The purchase of property in Turkey is straightforward provided there is a reciprocal agreement between the buyer’s home country and Turkey. Simply put, if a Turkish national is granted permission to buy a house in your country then you may also have the same privileges in Turkey (in accordance with a law enacted in 2007). Foreign commercial companies who have established themselves as legal personalities within Turkey can buy property subject to the same reciprocity providing they adhere to certain laws designed to ensure a businesses’ economic contribution.
Despite the relative ease of buying property in Turkey, a few restrictions do still exist. Land in Turkey, for example, is subject to zoning schemes that govern how that land should be used. If the chosen land has not been designated as appropriate for property development, then certain issues may arise, meaning it is essential to consult a lawyer for details on the local legal system. Furthermore, the property law in Turkey also states that, under the provisions of the Village Act, overseas buyers cannot own land which falls outside of the designated centre of the nearest village (although this is highly unlikely to affect foreign buyers). The only other restriction of note prohibits overseas buyers from purchasing land that is located in the vicinity of a military zone.
Once an offer is accepted by the vendor, it is common practice in Turkey for the buyer to sign a preliminary contract and pay a deposit of as much as 10% of the property’s sale price. This is largely to protect the interests of both parties as the contract is conditional upon the satisfactory completion of title deed searches. The deposit becomes non-refundable however, should the buyer withdraw the offer for reasons other than those agreed in the conditional contract. Similarly, if the vendor breaks the contract in this way they will have to compensate the buyer. Once everything has been approved, the final contract is signed in the presence of a public notary (for which a fee will be charged) and the title deeds are transferred to the buyer which takes a couple of months. Additional costs will be incurred for the connection of utilities and you will also be legally required to take out earthquake insurance which is charged at a uniform rate. All buildings in Turkey must adhere to the guidelines laid out in the Construction and Earthquake-proof Regulations and official plans. It is important to ensure the building meets these stipulations which you can do by obtaining the Habitation Certificate from the seller. If you have built a property this will be issued to you and you cannot legally occupy the property or subscribe to utilities providers without it.

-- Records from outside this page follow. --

(* ===== verification/Text.v ===== *)
(** * Text: strings as bytes, and numbers written in a base

    A string of the program is the list of its bytes.  Numbers are read digit by
    digit ([of_be]) and written without leading zeros ([show_num]), as the integer
    types of Rust are by [Display] and [LowerHex]. *)

From Stdlib Require Import String Ascii.
From S2P Require Import Prelude.

Local Open Scope Z_scope.

Definition str : Type := list Z.

Definition str_of (s : string) : str := (λ c, Z.of_N (N_of_ascii c)) <$> list_ascii_of_string s.

(** ** Numbers in a base, the most significant digit first *)

Definition of_be (base : Z) (ds : list Z) : Z := foldl (λ acc d, acc * base + d) 0 ds.

Fixpoint to_be (n : nat) (base x : Z) : list Z :=
  match n with
  | O => []
  | S n => to_be n base (x / base) ++ [x mod base]
  end.

(** [char::to_digit]. *)
Definition to_digit (radix c : Z) : option Z :=
  let d := if decide (48 ≤ c ≤ 57) then c - 48
           else if decide (97 ≤ c ≤ 122) then c - 97 + 10
           else if decide (65 ≤ c ≤ 90) then c - 65 + 10 else radix in
  if decide (d < radix) then Some d else None.

(** The digits of a number below [radix ^ S n], without leading zeros. *)
Fixpoint show_digits (n : nat) (radix x : Z) : list Z :=
  match n with
  | O => [x]
  | S n => if decide (x < radix) then [x] else show_digits n radix (x / radix) ++ [x mod radix]
  end.

Definition digit_char (d : Z) : Z := if decide (d < 10) then 48 + d else 87 + d.

Definition show_num (n : nat) (radix x : Z) : str := digit_char <$> show_digits n radix x.

(** ** Lemmas *)

Definition is_digit (radix d : Z) : Prop := 0 ≤ d < radix.

Lemma of_be_app base l1 l2 :
  of_be base (l1 ++ l2) = of_be base l1 * base ^ Z.of_nat (length l2) + of_be base l2.
Proof.
  unfold of_be. rewrite foldl_app. generalize (foldl (λ acc d, acc * base + d) 0 l1) as a.
  assert (∀ l a, foldl (λ acc d, acc * base + d) a l =
    a * base ^ Z.of_nat (length l) + foldl (λ acc d, acc * base + d) 0 l) as Hgen; [|by intros a].
  induction l as [|d l IH]; intros a; cbn [foldl length]; [cbn; lia|].
  rewrite IH, (IH (0 * base + d)), Nat2Z.inj_succ, Z.pow_succ_r by lia. lia.
Qed.

Lemma to_be_spec n base x :
  0 < base → 0 ≤ x < base ^ Z.of_nat n →
  of_be base (to_be n base x) = x ∧ length (to_be n base x) = n ∧ Forall (is_digit base) (to_be n base x).
Proof.
  intros Hb. revert x. induction n as [|n IH]; intros x Hx; cbn [to_be].
  { cbn in *. split_and!; [unfold of_be; cbn; lia|done|constructor]. }
  rewrite Nat2Z.inj_succ, Z.pow_succ_r in Hx by lia.
  destruct (IH (x / base)) as (Hv & Hl & Hd).
  { split; [by apply Z.div_pos; lia|apply Z.div_lt_upper_bound; lia]. }
  pose proof (Z.mod_pos_bound x base Hb). split_and!.
  - rewrite of_be_app, Hv. unfold of_be. cbn. pose proof (Z.div_mod x base). lia.
  - rewrite length_app, Hl. cbn. lia.
  - apply Forall_app; split; [done|by apply Forall_singleton].
Qed.

Lemma to_be_of_be base l :
  0 < base → Forall (is_digit base) l → to_be (length l) base (of_be base l) = l.
Proof.
  intros Hb. induction l as [|d l IH] using rev_ind; intros Hl; [done|].
  apply Forall_app in Hl as [Hl Hd]. apply Forall_cons in Hd as [[??] _].
  rewrite length_app, Nat.add_1_r. cbn [to_be]. rewrite of_be_app. cbn [length].
  replace (of_be base [d]) with d by (unfold of_be; cbn; lia). rewrite Z.pow_1_r.
  rewrite Z.div_add_l, Z.div_small, Z.add_0_r by lia. rewrite IH by done.
  by rewrite Z.add_comm, Z.mod_add, Z.mod_small by lia.
Qed.

Lemma of_be_bound base l :
  0 < base → Forall (is_digit base) l → 0 ≤ of_be base l < base ^ Z.of_nat (length l).
Proof.
  intros Hb. induction l as [|d l IH] using rev_ind; intros Hl; [cbn; lia|].
  apply Forall_app in Hl as [Hl Hd]. apply Forall_cons in Hd as [[??] _].
  rewrite of_be_app, length_app, Nat.add_1_r, Nat2Z.inj_succ, Z.pow_succ_r by lia.
  specialize (IH Hl). unfold of_be at 2 4. cbn. nia.
Qed.

Lemma show_digits_spec n radix x :
  1 < radix → 0 ≤ x < radix ^ Z.of_nat (S n) →
  let l := show_digits n radix x in
  of_be radix l = x ∧ (1 ≤ length l ≤ S n)%nat ∧ Forall (is_digit radix) l ∧
  (head l = Some 0 → length l = 1%nat).
Proof.
  intros Hr. revert x. induction n as [|n IH]; intros x Hx l; subst l; cbn [show_digits].
  { cbn in Hx. unfold of_be. cbn. split_and!; [lia|lia|lia| |done]. apply Forall_singleton. red. lia. }
  case_decide as Hlt.
  { unfold of_be. cbn. split_and!; [lia|lia|lia| |done]. apply Forall_singleton. red. lia. }
  rewrite Nat2Z.inj_succ, Z.pow_succ_r in Hx by lia.
  destruct (IH (x / radix)) as (Hv & Hl & Hd & H0).
  { split; [by apply Z.div_pos; lia|apply Z.div_lt_upper_bound; lia]. }
  pose proof (Z.mod_pos_bound x radix). split_and!.
  - rewrite of_be_app, Hv. unfold of_be. cbn. pose proof (Z.div_mod x radix). lia.
  - rewrite length_app. cbn. lia.
  - rewrite length_app. cbn. lia.
  - apply Forall_app; split; [done|]. apply Forall_singleton. red. lia.
  - intros Hhd. exfalso. assert (1 ≤ x / radix) by (apply Z.div_le_lower_bound; lia).
    destruct (show_digits n radix (x / radix)) as [|d ds]; [cbn in Hl; lia|]. cbn in Hhd. injection Hhd as ->.
    destruct ds; [unfold of_be in Hv; cbn in Hv; lia|]. specialize (H0 eq_refl). done.
Qed.

Lemma to_digit_char radix d : is_digit radix d → radix ≤ 36 → to_digit radix (digit_char d) = Some d.
Proof.
  unfold is_digit, to_digit, digit_char. intros [??] ?.
  repeat case_decide; try lia; f_equal; lia.
Qed.

Lemma show_num_length n radix x :
  1 < radix → 0 ≤ x < radix ^ Z.of_nat (S n) → (length (show_num n radix x) ≤ S n)%nat.
Proof. intros Hr Hx. unfold show_num. rewrite length_fmap. by destruct (show_digits_spec n radix x Hr Hx) as (_ & [_ ?] & _). Qed.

Further costs to take into account are the buyer tax of 1.5% as well as Annual Real Estate Tax which is 0.1% as well as community taxes. In Turkey an Environmental Services Tax (EST) is also charged at 0.13 New Turkish Lira (YTL) per one m3 of water used. This will be charged through the water services. The tax on your net rental income in Turkey is taxed in the same way as any other income meaning that, minus your expenses and possible mortgage interest, you will pay around an average of 20% on the declared income. Capital Gains Tax is also charged in Turkey although if you keep your property for more than four years there will be no capital gains tax payable. Should you decide to sell within the first four years you will pay approximately 20% of the declared capital gains on the property which is payable locally. In Turkey, capital gains are calculated and taxed in much the same way as income.
Turkey is a secular state, where religious and political activities are conducted separately. The political identity of the country is a representative democratic republic and is headed by the prime minister of the elected party. Whilst Turkey is a largely safe place to live, the ongoing tensions with Kurdish separatists along the Iraq border make this the only part of Turkey to which it’s unsafe to travel. This remains removed, however, from the progressive climate of Turkish politics that has seen the country flourish in recent years. Various reforms undertaken in order to align the country more closely with its European neighbours have also impacted favourably upon the country’s economy which is has become one of the fastest growing economies in the world.
Since an economic crisis in 2001, caused by spiralling inflation rates, a number of economic reforms have not only stabilised the economy but have led to the currency going from strength to strength. A substantial increase in foreign direct investment and the introduction of the New Turkish Lira in 2005 has allowed the currency to even outperform the US dollar and the Euro.